Задремав только под утро, Миля проснулась рано – ее разбудили звуки грохочущего пианино. Она вскочила и с удивлением обнаружила, что мужа уже нет дома, а сын, сидя за инструментом и вцепившись левой рукой в бутылку, правой остервенело долбит фугу Баха.
– Мурик, почему ты так злишься, когда занимаешься? Отложи эту отраву и медленно поиграй все двумя руками.
– Мама, я три года в армии играл только на аккордеоне, поэтому правая рука у меня еще ничего. Пальцы двигаются. Долблю ее. Должен же я сегодня хоть что-то показать своим паразиткам! Сама понимаешь, у меня в классе десять девчонок, а это десять программ в полугодие. Партию левой я и не пытаюсь учить. Зубри не зубри, а и глухому ясно, что она у меня только для красоты.
– А зачем ты ходил к Пазевской, просил помочь?
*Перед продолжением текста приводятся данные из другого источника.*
(** FIXED and CACHED refuse a submit outside [STATE_RUNNING]: the facade
    reports "PoolNotRunning" and hands back the fulfilled default future;
    the engine is unchanged. *)
Lemma fixed_cached_not_running (g : Statics) (e : Engine) (env : Interference)
    (task : Task) :
  mode_of e ≠ MODE_ACTIVE →
  state_of e ≠ STATE_RUNNING →
  error_kind "PoolNotRunning" = Some NotRunning ∧
  submitTask (RType := RType) g e env task =
    Some (Fulfilled default_value, g, e, [EvCerr "submitTask: PoolNotRunning"]).
Proof.
  intros Hmode Hstate. split; [done|].
  destruct e as [p|p|p]; [| |done]; cbn [state_of] in Hstate;
    unfold submitTask, engine_submit.
  - unfold FixedPool.submitTask. rewrite bool_decide_eq_false_2 by done. done.
  - unfold CachedPool.submitTask. rewrite bool_decide_eq_false_2 by done.
    cbn [negb]. destruct g as [[b] d]. done.
Qed.

End NotRunning.

(** C1.  The failing input: a freshly constructed ACTIVE engine (state
    INIT, no thread yet) receives a submit.  [ActivePool::submitTask] does
    not look at [state_]; [trySubmitTask] reads [threads_[0]] of an empty
    vector.  No "PoolNotRunning" is thrown and no fulfilled default future
    is produced: the behaviour is undefined.  In state EXITING with the
    workers still in the table, the task is accepted like any other. *)
Theorem active_submit_ignores_state :
  ThreadPool.state_of (ThreadPool.make ThreadPool.MODE_ACTIVE) = BasePool.STATE_INIT ∧
  ThreadPool.engine_submit ThreadPool.initial_statics
    (ThreadPool.make ThreadPool.MODE_ACTIVE) ThreadPool.quiet 7%nat
  = (Undefined, ThreadPool.initial_statics,
     ThreadPool.make ThreadPool.MODE_ACTIVE, []) ∧
  ThreadPool.submitTask (RType := Z) ThreadPool.initial_statics
    (ThreadPool.make ThreadPool.MODE_ACTIVE) ThreadPool.quiet 7%nat = None ∧
  let exiting :=
    {| ActivePool.state_ := BasePool.STATE_EXITING;
       ActivePool.initThreadCount_ := 2; ActivePool.curThreadCount_ := 2;
       ActivePool.threads_ := ActivePool.threads_ ActivePool.two_idle_workers |} in
  ∃ e' tr,
    ThreadPool.submitTask (RType := Z) ThreadPool.initial_statics
      (ThreadPool.Active exiting) ThreadPool.quiet 7%nat
    = Some (ThreadPool.FutureOf 7%nat, ThreadPool.initial_statics, e', tr).
Proof.
  split; [reflexivity|]. split; [reflexivity|]. split; [reflexivity|].
  cbn zeta. eexists _, _. vm_compute. reflexivity.
Qed.

(** ** The facade: [setTaskMaxCount] *)

Section TaskCapacity.
Import BasePool ThreadPool.

(** FIXED and CACHED: in INIT the capacity becomes [n] silently; in any
    other state the engine is unchanged and the refusal is printed. *)
Lemma fixed_cached_set_capacity (g : Statics) (e : Engine) (n : N) :
  mode_of e ≠ MODE_ACTIVE →
  (state_of e = STATE_INIT →
     capacity (setTaskMaxCount g e n).1.1 (setTaskMaxCount g e n).1.2 = n ∧
     (setTaskMaxCount g e n).2 = [] ∧
     state_of (setTaskMaxCount g e n).1.2 = STATE_INIT) ∧
  (state_of e ≠ STATE_INIT →
     setTaskMaxCount g e n = (g, e, [EvCerr set_refused])).
Proof.
  intros Hmode. destruct e as [p|p|p]; [| |done]; cbn [state_of];
    unfold setTaskMaxCount, FixedPool.setTaskMaxCount, CachedPool.setTaskMaxCount,
      checkSetPermission.
  - split; intros Hst.
    + rewrite bool_decide_eq_true_2 by done. done.
    + rewrite bool_decide_eq_false_2 by done. done.
  - split; intros Hst.
    + rewrite bool_decide_eq_true_2 by done. done.
    + rewrite bool_decide_eq_false_2 by done. done.
Qed.

End TaskCapacity.
(* ===== verification/_CoqProject ===== *)
-Q . S2P
Prelude.v
Locks.v
Memory.v
Layout.v
Types.v
SlotMessage.v
Event.v
EventRace.v
SlotZero.v
Slot.v
Service.v
State.v
SlotHandler.v
Completion.v
Instance.v
Registry.v
Queues.v
Overflow.v
Concurrency.v
CoreSteps.v
System.v
Stream.v
Transmit.v
Capacity.v
Receive.v
Boot.v
Connection.v
Readers.v
Delivery.v
Vchi.v
VchiOk.v
Conversation.v
VchiSystem.v
Ownership.v
TestProgram.v
StartUp.v
LegacyState.v
LegacyInstance.v
LegacyStateOk.v
LegacyInstanceOk.v
Scenario.v
TalkScenario.v
ReaderScenario.v
LegacyScenario.v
– Нет. Рассчитывал взять у нее пластинки. Хотел послушать, как должно звучать то, что она задала студенткам на лето. В готовом виде. Но теперь у Эвелины в кабинете только книги. Все диски вместе с нотами упакованы в коробки и находятся в другой комнате… Она собирается их отослать в Киев подруге. Той, что подарила ей альбом Пикассо и пленки с записями пьес Мессиана. Я умолял Лину продать мне ее фонотеку целиком. Предложил двойную цену. Но она заявила: – «Я торговать антисоветчиной не намерена, так как не желаю вступать в конфликт с законом». Сказала, что для неприятностей у нее и без этого есть повод – оказывается, по ее настоянию Татьяна приняла православие. Потом посмотрела на меня с таким омерзением, будто я скунс, и зашипела:
– Очень хочу, Мурик, чтобы к жалобам, подписанным родителями наших с тобой учеников, власти не относились слишком скептически.
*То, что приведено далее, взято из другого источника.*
(* ===== verification/Memory.v ===== *)
(** The memory shared between ARM and VideoCore as bytes at addresses, with the little-endian
    accesses [core::ptr::read_volatile] and [write_volatile] make on an aarch64 target.

    A memory is a total function, so two memories are compared pointwise ([mem_eq]). *)

From S2P Require Import Prelude.
From Stdlib Require Import Morphisms.

Definition mem : Type := Z -> Z.

Definition mem_eq : mem -> mem -> Prop := pointwise_relation Z eq.
#[export] Instance mem_eq_equiv : Equivalence mem_eq.
Proof. unfold mem_eq. apply _. Qed.

(** ** Little-endian numbers *)

Fixpoint le_bytes (n : nat) (v : Z) : list Z :=
  match n with
  | O => []
  | S n => v mod 256 :: le_bytes n (v / 256)
  end.

Fixpoint le_val (bs : list Z) : Z :=
  match bs with
  | [] => 0
  | b :: bs => b + 256 * le_val bs
  end.

Definition is_byte (b : Z) : Prop := 0 <= b < 256.

Lemma length_le_bytes n v : length (le_bytes n v) = n.
Proof. revert v. induction n; intros v; cbn; congruence. Qed.

Lemma le_bytes_range n v : Forall is_byte (le_bytes n v).
Proof.
  revert v. induction n as [|n IH]; intros v; cbn; constructor; [|apply IH].
  apply Z.mod_pos_bound. lia.
Qed.

Lemma le_val_bytes n v : le_val (le_bytes n v) = v mod 256 ^ Z.of_nat n.
Proof.
  revert v. induction n as [|n IH]; intros v; cbn [le_bytes le_val].
  { by rewrite Z.mod_1_r. }
  rewrite IH, Nat2Z.inj_succ, Z.pow_succ_r by lia.
  rewrite Z.rem_mul_r by lia. lia.
Qed.

Lemma le_val_range bs : Forall is_byte bs -> 0 <= le_val bs < 256 ^ Z.of_nat (length bs).
Proof.
  induction 1 as [|b bs Hb _ IH]; cbn -[Z.of_nat Z.pow]; [lia|].
  unfold is_byte in Hb. rewrite Nat2Z.inj_succ, Z.pow_succ_r by lia. lia.
Qed.

(** ** Byte ranges *)

Definition write_bytes (m : mem) (a : Z) (bs : list Z) : mem :=
  fun x => if a <=? x
           then if x <? a + Z.of_nat (length bs) then nth (Z.to_nat (x - a)) bs 0 else m x
           else m x.

Definition read_bytes (m : mem) (a : Z) (n : nat) : list Z :=
  map (fun i => m (a + Z.of_nat i)) (seq 0 n).

#[export] Instance read_bytes_proper : Proper (mem_eq ==> eq ==> eq ==> eq) read_bytes.
Proof. intros m m' Hm a ? <- n ? <-. unfold read_bytes. apply map_ext. intros i. apply Hm. Qed.
#[export] Instance write_bytes_proper : Proper (mem_eq ==> eq ==> eq ==> mem_eq) write_bytes.
Proof.
  intros m m' Hm a ? <- bs ? <- x. unfold write_bytes. by rewrite (Hm x).
Qed.

Lemma length_read_bytes m a n : length (read_bytes m a n) = n.
Proof. unfold read_bytes. by rewrite length_map, length_seq. Qed.

Lemma write_bytes_in m a bs x :
  a <= x < a + Z.of_nat (length bs) -> write_bytes m a bs x = nth (Z.to_nat (x - a)) bs 0.
Proof.
  intros Hx. unfold write_bytes.
  rewrite (proj2 (Z.leb_le _ _)) by lia. by rewrite (proj2 (Z.ltb_lt _ _)) by lia.
Qed.

Lemma write_bytes_out m a bs x :
  x < a \/ a + Z.of_nat (length bs) <= x -> write_bytes m a bs x = m x.
Proof.
  intros Hx. unfold write_bytes. destruct (Z.leb_spec a x); [|done].
  destruct (Z.ltb_spec x (a + Z.of_nat (length bs))); [lia|done].
Qed.

(** [agree m m' a n]: the two memories hold the same bytes at [a .. a+n-1]. *)
Definition agree (m m' : mem) (a n : Z) : Prop := forall x, a <= x < a + n -> m x = m' x.

Lemma agree_refl m a n : agree m m a n.
Proof. done. Qed.
Lemma agree_sym m m' a n : agree m m' a n -> agree m' m a n.
Proof. intros H x Hx. symmetry. by apply H. Qed.
Lemma agree_trans m1 m2 m3 a n : agree m1 m2 a n -> agree m2 m3 a n -> agree m1 m3 a n.
Proof. intros H1 H2 x Hx. rewrite H1 by done. by apply H2. Qed.
Lemma agree_sub m m' a n a' n' : agree m m' a n -> a <= a' -> a' + n' <= a + n -> agree m m' a' n'.
Proof. intros H ? ? x ?. apply H. lia. Qed.

Lemma write_bytes_agree m a bs a' n' :
  a' + n' <= a \/ a + Z.of_nat (length bs) <= a' -> agree (write_bytes m a bs) m a' n'.
Proof. intros H x Hx. apply write_bytes_out. lia. Qed.

Lemma read_bytes_agree m m' a n : agree m m' a (Z.of_nat n) -> read_bytes m a n = read_bytes m' a n.
Proof.
  intros H. unfold read_bytes. apply map_ext_in. intros i [_ Hi]%in_seq. apply H. lia.
Qed.

Lemma read_write_disjoint m a bs a' n :
  a' + Z.of_nat n <= a \/ a + Z.of_nat (length bs) <= a' ->
  read_bytes (write_bytes m a bs) a' n = read_bytes m a' n.
Proof. intros H. by apply read_bytes_agree, write_bytes_agree. Qed.

Lemma nth_seq_self (bs : list Z) n k :
  (k + n <= length bs)%nat -> map (fun i => nth (k + i)%nat bs 0) (seq 0 n) = take n (drop k bs).
Proof.
  intros H. apply list_eq. intros i.
  destruct (decide (i < n)%nat).
  - rewrite list_lookup_fmap, lookup_seq_lt by done. cbn.
    rewrite lookup_take_lt, lookup_drop by done.
    destruct (lookup_lt_is_Some_2 bs (k + i)%nat ltac:(lia)) as [b Hb].
    rewrite Hb. f_equal. by apply nth_lookup_Some.
  - rewrite !lookup_ge_None_2; [done| |].
    + rewrite length_take, length_drop. lia.
    + rewrite length_fmap, length_seq. lia.
Qed.

Lemma read_write_sub m a bs k n :
  (k + n <= length bs)%nat ->
  read_bytes (write_bytes m a bs) (a + Z.of_nat k) n = take n (drop k bs).
Proof.
  intros H. rewrite <- nth_seq_self by done. unfold read_bytes. apply map_ext_in.
  intros i [_ Hi]%in_seq. rewrite write_bytes_in by lia. f_equal. lia.
Qed.

Lemma read_write_same m a bs n :
  n = length bs -> read_bytes (write_bytes m a bs) a n = bs.
Proof.
  intros ->. replace a with (a + Z.of_nat 0) at 2 by lia. rewrite read_write_sub by lia.
  by rewrite drop_0, take_ge by lia.
Qed.

(** Reading part of a range. *)
Lemma drop_read_bytes k m a n : (k <= n)%nat ->
  drop k (read_bytes m a n) = read_bytes m (a + Z.of_nat k) (n - k).
Proof.
  intros Hk. unfold read_bytes. apply list_eq. intros i.
  rewrite lookup_drop, !list_lookup_fmap. destruct (decide (i < n - k)%nat).
  - rewrite !lookup_seq_lt by lia. cbn. do 2 f_equal. lia.
  - rewrite !lookup_seq_ge by lia. done.
Qed.

(** Disjoint writes commute. *)
Lemma write_bytes_comm m a bs a' bs' :
  a + Z.of_nat (length bs) <= a' \/ a' + Z.of_nat (length bs') <= a ->
  mem_eq (write_bytes (write_bytes m a bs) a' bs') (write_bytes (write_bytes m a' bs') a bs).
Proof.
  intros H x. unfold write_bytes.
  repeat match goal with
         | |- context [?p <=? ?q] => destruct (Z.leb_spec p q)
         | |- context [?p <? ?q] => destruct (Z.ltb_spec p q)
         end; done || lia.
Qed.

(** Writing back what was read leaves the memory as it was. *)
Lemma write_read_bytes m a n : mem_eq (write_bytes m a (read_bytes m a n)) m.
Proof.
  intros x. unfold write_bytes. rewrite length_read_bytes.
  destruct (Z.leb_spec a x); [|done]. destruct (Z.ltb_spec x (a + Z.of_nat n)); [|done].
  unfold read_bytes. rewrite (nth_indep _ _ (m (a + Z.of_nat 0))) by (rewrite length_map, length_seq; lia).
  rewrite (map_nth (fun i => m (a + Z.of_nat i)) (seq 0 n) 0%nat), seq_nth by lia.
  f_equal. lia.
Qed.

(** ** Typed accesses *)

Definition read_uint (n : nat) (m : mem) (a : Z) : Z := le_val (read_bytes m a n).
Definition write_uint (n : nat) (m : mem) (a v : Z) : mem := write_bytes m a (le_bytes n v).

(** [read_volatile] and [write_volatile] of u16, u32 and [u32; n]. *)
Definition read_u16 : mem -> Z -> Z := read_uint 2.
Definition write_u16 : mem -> Z -> Z -> mem := write_uint 2.
Definition read_u32 : mem -> Z -> Z := read_uint 4.
Definition write_u32 : mem -> Z -> Z -> mem := write_uint 4.
Definition read_u32s (n : nat) (m : mem) (a : Z) : list Z :=
  map (fun i => read_u32 m (a + 4 * Z.of_nat i)) (seq 0 n).
Definition words_bytes (ws : list Z) : list Z := concat (map (le_bytes 4) ws).
Definition write_u32s (m : mem) (a : Z) (ws : list Z) : mem := write_bytes m a (words_bytes ws).

Lemma length_words_bytes ws : length (words_bytes ws) = (4 * length ws)%nat.
Proof.
  unfold words_bytes. induction ws as [|w ws IH]; [done|].
  cbn [map concat]. rewrite length_app, length_le_bytes, IH. cbn. lia.
Qed.

#[export] Instance read_uint_proper n : Proper (mem_eq ==> eq ==> eq) (read_uint n).
Proof. intros m m' Hm a ? <-. unfold read_uint. by rewrite Hm. Qed.

Lemma read_uint_agree n m m' a :
  agree m m' a (Z.of_nat n) -> read_uint n m a = read_uint n m' a.
Proof. intros H. unfold read_uint. by rewrite (read_bytes_agree _ _ _ _ H). Qed.

Lemma read_write_uint n m a v : read_uint n (write_uint n m a v) a = v mod 256 ^ Z.of_nat n.
Proof.
  unfold read_uint, write_uint. rewrite read_write_same by (by rewrite length_le_bytes).
  apply le_val_bytes.
Qed.

Lemma write_uint_agree n m a v a' n' :
  a' + n' <= a \/ a + Z.of_nat n <= a' -> agree (write_uint n m a v) m a' n'.
Proof. intros H. apply write_bytes_agree. rewrite length_le_bytes. done. Qed.

Lemma read_write_u32 m a v : is_u32 v -> read_u32 (write_u32 m a v) a = v.
Proof. intros H. unfold read_u32, write_u32. rewrite read_write_uint. by apply Z.mod_small. Qed.

Lemma read_write_u16 m a v : 0 <= v < 2 ^ 16 -> read_u16 (write_u16 m a v) a = v.
Proof. intros H. unfold read_u16, write_u16. rewrite read_write_uint. by apply Z.mod_small. Qed.

Lemma take_drop_words ws i w :
  ws !! i = Some w -> take 4 (drop (4 * i) (words_bytes ws)) = le_bytes 4 w.
Proof.
  revert i. induction ws as [|w0 ws IH]; intros i Hi; [done|].
  destruct i as [|i]; cbn in Hi.
  - injection Hi as ->. unfold words_bytes. cbn [map concat]. rewrite Nat.mul_0_r, drop_0.
    rewrite take_app_le by (by rewrite length_le_bytes). by rewrite take_ge by (by rewrite length_le_bytes).
  - rewrite <- (IH i Hi). replace (4 * S i)%nat with (4 + 4 * i)%nat by lia.
    rewrite <- drop_drop. unfold words_bytes at 1. cbn [map concat].
    rewrite drop_app_ge by (by rewrite length_le_bytes). rewrite length_le_bytes. by rewrite Nat.sub_diag, drop_0.
Qed.

Lemma read_write_u32s_wrap m a ws n :
  n = length ws -> read_u32s n (write_u32s m a ws) a = map u32 ws.
Proof.
  intros ->. unfold read_u32s. apply list_eq. intros i.
  destruct (ws !! i) as [w|] eqn:Hi.
  - pose proof (lookup_lt_Some _ _ _ Hi). rewrite !list_lookup_fmap, lookup_seq_lt, Hi by done.
    cbn [fmap option_fmap option_map Nat.add].
    unfold read_u32, read_uint, write_u32s.
    replace (a + 4 * Z.of_nat i) with (a + Z.of_nat (4 * i)) by lia.
    rewrite read_write_sub by (rewrite length_words_bytes; lia).
    by rewrite (take_drop_words _ _ w Hi), le_val_bytes.
  - apply lookup_ge_None in Hi. rewrite !lookup_ge_None_2; [done|..];
      rewrite length_fmap, ?length_seq; lia.
Qed.

Lemma read_write_u32s m a ws n :
  n = length ws -> Forall is_u32 ws -> read_u32s n (write_u32s m a ws) a = ws.
Proof.
  intros Hn Hws. rewrite read_write_u32s_wrap by done. clear Hn.
  induction Hws as [|w ws Hw _ IH]; cbn; [done|]. by rewrite u32_small, IH.
Qed.

Lemma write_u32s_agree m a ws a' n' :
  a' + n' <= a \/ a + 4 * Z.of_nat (length ws) <= a' -> agree (write_u32s m a ws) m a' n'.
Proof. intros H. apply write_bytes_agree. rewrite length_words_bytes. lia. Qed.

Lemma read_u32s_agree n m m' a :
  agree m m' a (4 * Z.of_nat n) -> read_u32s n m a = read_u32s n m' a.
Proof.
  intros H. unfold read_u32s. apply map_ext_in. intros i [_ Hi]%in_seq. unfold read_u32.
  apply read_uint_agree. eapply agree_sub; [done|lia|]. lia.
Qed.

Lemma length_read_u32s n m a : length (read_u32s n m a) = n.
Proof. unfold read_u32s. by rewrite length_map, length_seq. Qed.

(** A memory of bytes. *)
Definition mem_ok (m : mem) : Prop := forall a, is_byte (m a).

Lemma read_uint_range n m a : mem_ok m -> 0 <= read_uint n m a < 256 ^ Z.of_nat n.
Proof.
  intros Hm. unfold read_uint. rewrite <- (length_read_bytes m a n) at 3. apply le_val_range.
  unfold read_bytes. apply List.Forall_map, List.Forall_forall. intros i _. apply Hm.
Qed.

Lemma write_bytes_ok m a bs : mem_ok m -> Forall is_byte bs -> mem_ok (write_bytes m a bs).
Proof.
  intros Hm Hbs x. unfold write_bytes. destruct (a <=? x) eqn:E1; [|apply Hm].
  destruct (x <? a + Z.of_nat (length bs)) eqn:E2; [|apply Hm].
  apply List.Forall_nth; [done|]. apply Z.leb_le in E1. apply Z.ltb_lt in E2. lia.
Qed.

Lemma write_uint_ok n m a v : mem_ok m -> mem_ok (write_uint n m a v).
Proof. intros Hm. apply write_bytes_ok; [done|apply le_bytes_range]. Qed.

Lemma write_u32s_ok m a ws : mem_ok m -> mem_ok (write_u32s m a ws).
Proof.
  intros Hm. apply write_bytes_ok; [done|]. unfold words_bytes.
  apply Forall_concat, List.Forall_map, List.Forall_forall. intros w _. apply le_bytes_range.
Qed.

Create HintDb mem_ok.
#[export] Hint Resolve write_bytes_ok write_uint_ok write_u32s_ok : mem_ok.

(** ** Reads over writes

    [mem_simpl] resolves a read over a chain of writes, by deciding with [lia] for each write
    whether it is at the address read or disjoint from it. *)

Lemma read_uint_write_uint_ne n k m a v b :
  b + Z.of_nat n <= a \/ a + Z.of_nat k <= b -> read_uint n (write_uint k m a v) b = read_uint n m b.
Proof. intros. by apply read_uint_agree, write_uint_agree. Qed.
Lemma read_uint_write_uint_eq n m a v b :
  b = a -> 0 <= v < 256 ^ Z.of_nat n -> read_uint n (write_uint n m a v) b = v.
Proof. intros -> ?. rewrite read_write_uint. by apply Z.mod_small. Qed.
Lemma read_uint_write_u32s_ne n m a ws b :
  b + Z.of_nat n <= a \/ a + 4 * Z.of_nat (length ws) <= b ->
  read_uint n (write_u32s m a ws) b = read_uint n m b.
Proof. intros. by apply read_uint_agree, write_u32s_agree. Qed.
Lemma read_u32s_write_uint_ne n k m a v b :
  b + 4 * Z.of_nat n <= a \/ a + Z.of_nat k <= b -> read_u32s n (write_uint k m a v) b = read_u32s n m b.
Proof. intros. by apply read_u32s_agree, write_uint_agree. Qed.
Lemma read_u32s_write_u32s_ne n m a ws b :
  b + 4 * Z.of_nat n <= a \/ a + 4 * Z.of_nat (length ws) <= b ->
  read_u32s n (write_u32s m a ws) b = read_u32s n m b.
Proof. intros. by apply read_u32s_agree, write_u32s_agree. Qed.
Lemma read_u32s_write_u32s_eq n m a ws b :
  b = a -> n = length ws -> Forall is_u32 ws -> read_u32s n (write_u32s m a ws) b = ws.
Proof. intros -> -> ?. by apply read_write_u32s. Qed.

Ltac mem_side := rewrite ?length_insert; cbn -[Z.mul Z.add Z.pow Z.to_nat Z.of_nat]; unfold is_u32; lia.
Ltac mem_step :=
  match goal with
  | |- context [read_uint ?n (write_uint ?k ?m ?a ?v) ?b] =>
      first [ rewrite (read_uint_write_uint_ne n k m a v b) by mem_side
            | rewrite (read_uint_write_uint_eq n m a v b) by mem_side ]
  | |- context [read_uint ?n (write_u32s ?m ?a ?ws) ?b] =>
      rewrite (read_uint_write_u32s_ne n m a ws b) by mem_side
  | |- context [read_u32s ?n (write_uint ?k ?m ?a ?v) ?b] =>
      rewrite (read_u32s_write_uint_ne n k m a v b) by mem_side
  | |- context [read_u32s ?n (write_u32s ?m ?a ?ws) ?b] =>
      rewrite (read_u32s_write_u32s_ne n m a ws b) by mem_side
  end.
Ltac mem_simpl := repeat mem_step.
Услышав это, Джамиля взорвалась:
– Это просто цирк какой-то! Глупейшие рассуждения. Твоя Пазевская может только философствовать. В жизни она беспомощнее младенца! И вообще, у нее в мозгах полный кавардак. Она давно уже не различает, где кончается искусство, а где начинается жизнь. Для нее музыка реальнее, чем мы с тобой вместе взятые! Ладно, я зашла не для того, чтобы говорить о ней. Лучше ответь, с чего это ты превратился в алкоголика?
– Нет, нет, что ты, мама! Я выпиваю редко.